(* ===== verification/NetworkTheorems.v ===== *)
(** * Networking: theorems

    Protocol identifiers, certificates, the exchange of a block request between two
    nodes, and the set of peers. *)
From Stdlib Require Import Ascii String.
From stdpp Require Import strings.
From S2P Require Import Network ChainTheorems JamRoundtrip.

(** ** Protocol identifiers *)

Fixpoint no_slash (s : string) : bool :=
  match s with EmptyString => true | String c s => negb (Ascii.eqb c "/") && no_slash s end.

Lemma split_cons s : ∃ x l, Alpn.split s = x :: l.
Proof.
  induction s as [|c s (x & l & IH)]; [by eexists _, _|]. cbn. destruct (Ascii.eqb c "/"); [by eexists _, _|].
  rewrite IH. by eexists _, _.
Qed.

Lemma join_split s : Alpn.join (Alpn.split s) = s.
Proof.
  induction s as [|c s IH]; [done|]. destruct (split_cons s) as (x & l & Hs). cbn [Alpn.split].
  destruct (Ascii.eqb_spec c "/") as [->|Hc]; rewrite Hs in *.
  - change (String "/" (Alpn.join (x :: l)) = String "/" s). by rewrite IH.
  - rewrite <- IH. by destruct l.
Qed.

Lemma split_no_slash s : Forall (λ x, no_slash x = true) (Alpn.split s).
Proof.
  induction s as [|c s IH]; [by repeat constructor|]. destruct (split_cons s) as (x & l & Hs). cbn [Alpn.split].
  destruct (Ascii.eqb c "/") eqn:Hc; rewrite Hs in *; [by constructor|].
  apply Forall_cons in IH as [Hx Hl]. constructor; [|done]. cbn. by rewrite Hc, Hx.
Qed.

Lemma split_app x s : no_slash x = true → Alpn.split (x +:+ String "/" s) = x :: Alpn.split s.
Proof.
  induction x as [|c x IH]; intros Hx; [done|]. cbn in Hx. apply andb_true_iff in Hx as [Hc Hx].
  change (Alpn.split (String c (x +:+ String "/" s)) = String c x :: Alpn.split s). cbn [Alpn.split].
  apply negb_true_iff in Hc. by rewrite Hc, (IH Hx).
Qed.

Lemma split_word x : no_slash x = true → Alpn.split x = [x].
Proof.
  induction x as [|c x IH]; intros Hx; [done|]. cbn in Hx. apply andb_true_iff in Hx as [Hc Hx].
  cbn [Alpn.split]. apply negb_true_iff in Hc. by rewrite Hc, (IH Hx).
Qed.

Lemma split_join parts :
  parts ≠ [] → Forall (λ x, no_slash x = true) parts → Alpn.split (Alpn.join parts) = parts.
Proof.
  intros Hne H. induction H as [|x parts Hx Hp IH]; [done|]. destruct parts as [|y parts]; [by apply split_word|].
  change (Alpn.split (x +:+ String "/" (Alpn.join (y :: parts))) = x :: y :: parts).
  rewrite split_app by done. by rewrite IH.
Qed.

Lemma nibbles_no_slash s : Alpn.all_nibbles s = true → no_slash s = true.
Proof.
  induction s as [|c s IH]; [done|]. cbn. intros [Hc Hs]%andb_true_iff. rewrite (IH Hs), andb_true_r.
  by destruct (Ascii.eqb_spec c "/") as [->|].
Qed.

Lemma lower_no_slash n s t : (String.length s ≤ n)%nat → no_slash t = true → Alpn.lower_is s t = true → no_slash s = true.
Proof.
  revert s t. induction n as [|n IH]; intros [|c s] [|d t] Hn Ht H; cbn in Hn; try done; [lia|].
  cbn in Ht. apply andb_true_iff in Ht as [Hd Ht]. cbn [Alpn.lower_is] in H. cbn [no_slash].
  destruct (Ascii.eqb_spec (Alpn.ascii_lower c) d) as [<-|_].
  - rewrite (IH s t) by (done || lia). destruct (Ascii.eqb_spec c "/") as [->|]; done.
  - destruct (Ascii.eqb_spec c "196") as [->|]; [destruct (Ascii.eqb d "i")|]; cbn [andb] in H.
    + destruct s as [|c2 s]; [done|]. apply andb_true_iff in H as [Hc H]. cbn in Hn |- *.
      rewrite (IH s t) by (done || lia). by destruct (Ascii.eqb_spec c2 "176") as [->|].
    + done.
    + destruct (Ascii.eqb_spec c "226") as [->|]; [destruct (Ascii.eqb d "k")|]; cbn [andb] in H; [|done..].
      destruct s as [|c2 [|c3 s]]; [done..|]. rewrite !andb_true_iff in H. destruct H as [[H2 H3] H]. cbn in Hn |- *.
      rewrite (IH s t) by (done || lia). destruct (Ascii.eqb_spec c2 "132") as [->|]; [|done].
      by destruct (Ascii.eqb_spec c3 "170") as [->|].
Qed.

Definition chain_hash (h : string) : Prop :=
  String.length h = Alpn.chainHashLength ∧ Alpn.all_nibbles h = true.

(** The parts after the prefix, the version and the chain hash. *)
Definition suffix_of (builder : bool) (suffix : list string) : Prop :=
  if builder then ∃ x, suffix = [x] ∧ Alpn.lower_is x Alpn.builderSuffix = true else suffix = [].

Lemma parse_sound protocol id :
  Alpn.ParseProtocolID protocol = Ok id →
  Alpn.Version id = Alpn.currentVersion ∧ chain_hash (Alpn.ChainHash id) ∧
  ∃ suffix, protocol = Alpn.join ([Alpn.protocolPrefix; Alpn.currentVersion; Alpn.ChainHash id] ++ suffix) ∧
    suffix_of (Alpn.IsBuilder id) suffix.
Proof.
  intros H. unfold Alpn.ParseProtocolID in H. cbv zeta in H. pose proof (join_split protocol) as Hj.
  destruct (Alpn.split protocol) as [|prefix [|version [|chainHash suffix]]]; try done.
  case_bool_decide as Hl; [done|]. destruct (String.eqb_spec prefix Alpn.protocolPrefix) as [->|]; [|done].
  destruct (String.eqb_spec version Alpn.currentVersion) as [->|]; [|done]. cbn [negb] in H.
  destruct (Nat.eqb_spec (String.length chainHash) Alpn.chainHashLength) as [Hlen|]; [|done].
  destruct (Alpn.all_nibbles chainHash) eqn:Hn; [|done]. cbn [negb] in H.
  destruct suffix as [|x [|y suffix]]; [| |cbn in Hl; lia].
  - injection H as <-. split_and!; [done|by split|]. by exists [].
  - destruct (Alpn.lower_is x _) eqn:Hx; [|done]. injection H as <-. split_and!; [done|by split|].
    exists [x]. split; [done|]. by exists x.
Qed.

Lemma parse_complete h b suffix :
  chain_hash h → suffix_of b suffix →
  Alpn.ParseProtocolID (Alpn.join ([Alpn.protocolPrefix; Alpn.currentVersion; h] ++ suffix)) =
  Ok (Alpn.NewProtocolID h b).
Proof.
  intros [Hlen Hn] Hb. assert (Forall (λ x, no_slash x = true) suffix) as Hs.
  { destruct b; cbn in Hb; [|by subst]. destruct Hb as (x & -> & Hx). constructor; [|done].
    by apply (lower_no_slash (String.length x) x Alpn.builderSuffix). }
  unfold Alpn.ParseProtocolID. rewrite split_join; [|done|].
  2: { apply Forall_app. split; [|done]. repeat constructor. by apply nibbles_no_slash. }
  cbn [app]. cbv zeta. rewrite bool_decide_false by (destruct b; [destruct Hb as (x & -> & _)|rewrite Hb]; cbn; lia).
  rewrite !String.eqb_refl, Hlen, Nat.eqb_refl, Hn. cbn [negb].
  destruct b; [destruct Hb as (x & -> & ->)|rewrite Hb]; done.
Qed.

+++

:: What needs to be done ::
Would you output the lines from the one that contains "intros H. unfold" to the end of the data, both ends included, exactly as they appear?

:: Answer to the exercise ::
  intros H. unfold Alpn.ParseProtocolID in H. cbv zeta in H. pose proof (join_split protocol) as Hj.
  destruct (Alpn.split protocol) as [|prefix [|version [|chainHash suffix]]]; try done.
  case_bool_decide as Hl; [done|]. destruct (String.eqb_spec prefix Alpn.protocolPrefix) as [->|]; [|done].
  destruct (String.eqb_spec version Alpn.currentVersion) as [->|]; [|done]. cbn [negb] in H.
  destruct (Nat.eqb_spec (String.length chainHash) Alpn.chainHashLength) as [Hlen|]; [|done].
  destruct (Alpn.all_nibbles chainHash) eqn:Hn; [|done]. cbn [negb] in H.
  destruct suffix as [|x [|y suffix]]; [| |cbn in Hl; lia].
  - injection H as <-. split_and!; [done|by split|]. by exists [].
  - destruct (Alpn.lower_is x _) eqn:Hx; [|done]. injection H as <-. split_and!; [done|by split|].
    exists [x]. split; [done|]. by exists x.
Qed.

Lemma parse_complete h b suffix :
  chain_hash h → suffix_of b suffix →
  Alpn.ParseProtocolID (Alpn.join ([Alpn.protocolPrefix; Alpn.currentVersion; h] ++ suffix)) =
  Ok (Alpn.NewProtocolID h b).
Proof.
  intros [Hlen Hn] Hb. assert (Forall (λ x, no_slash x = true) suffix) as Hs.
  { destruct b; cbn in Hb; [|by subst]. destruct Hb as (x & -> & Hx). constructor; [|done].
    by apply (lower_no_slash (String.length x) x Alpn.builderSuffix). }
  unfold Alpn.ParseProtocolID. rewrite split_join; [|done|].
  2: { apply Forall_app. split; [|done]. repeat constructor. by apply nibbles_no_slash. }
  cbn [app]. cbv zeta. rewrite bool_decide_false by (destruct b; [destruct Hb as (x & -> & _)|rewrite Hb]; cbn; lia).
  rewrite !String.eqb_refl, Hlen, Nat.eqb_refl, Hn. cbn [negb].
  destruct b; [destruct Hb as (x & -> & ->)|rewrite Hb]; done.
Qed.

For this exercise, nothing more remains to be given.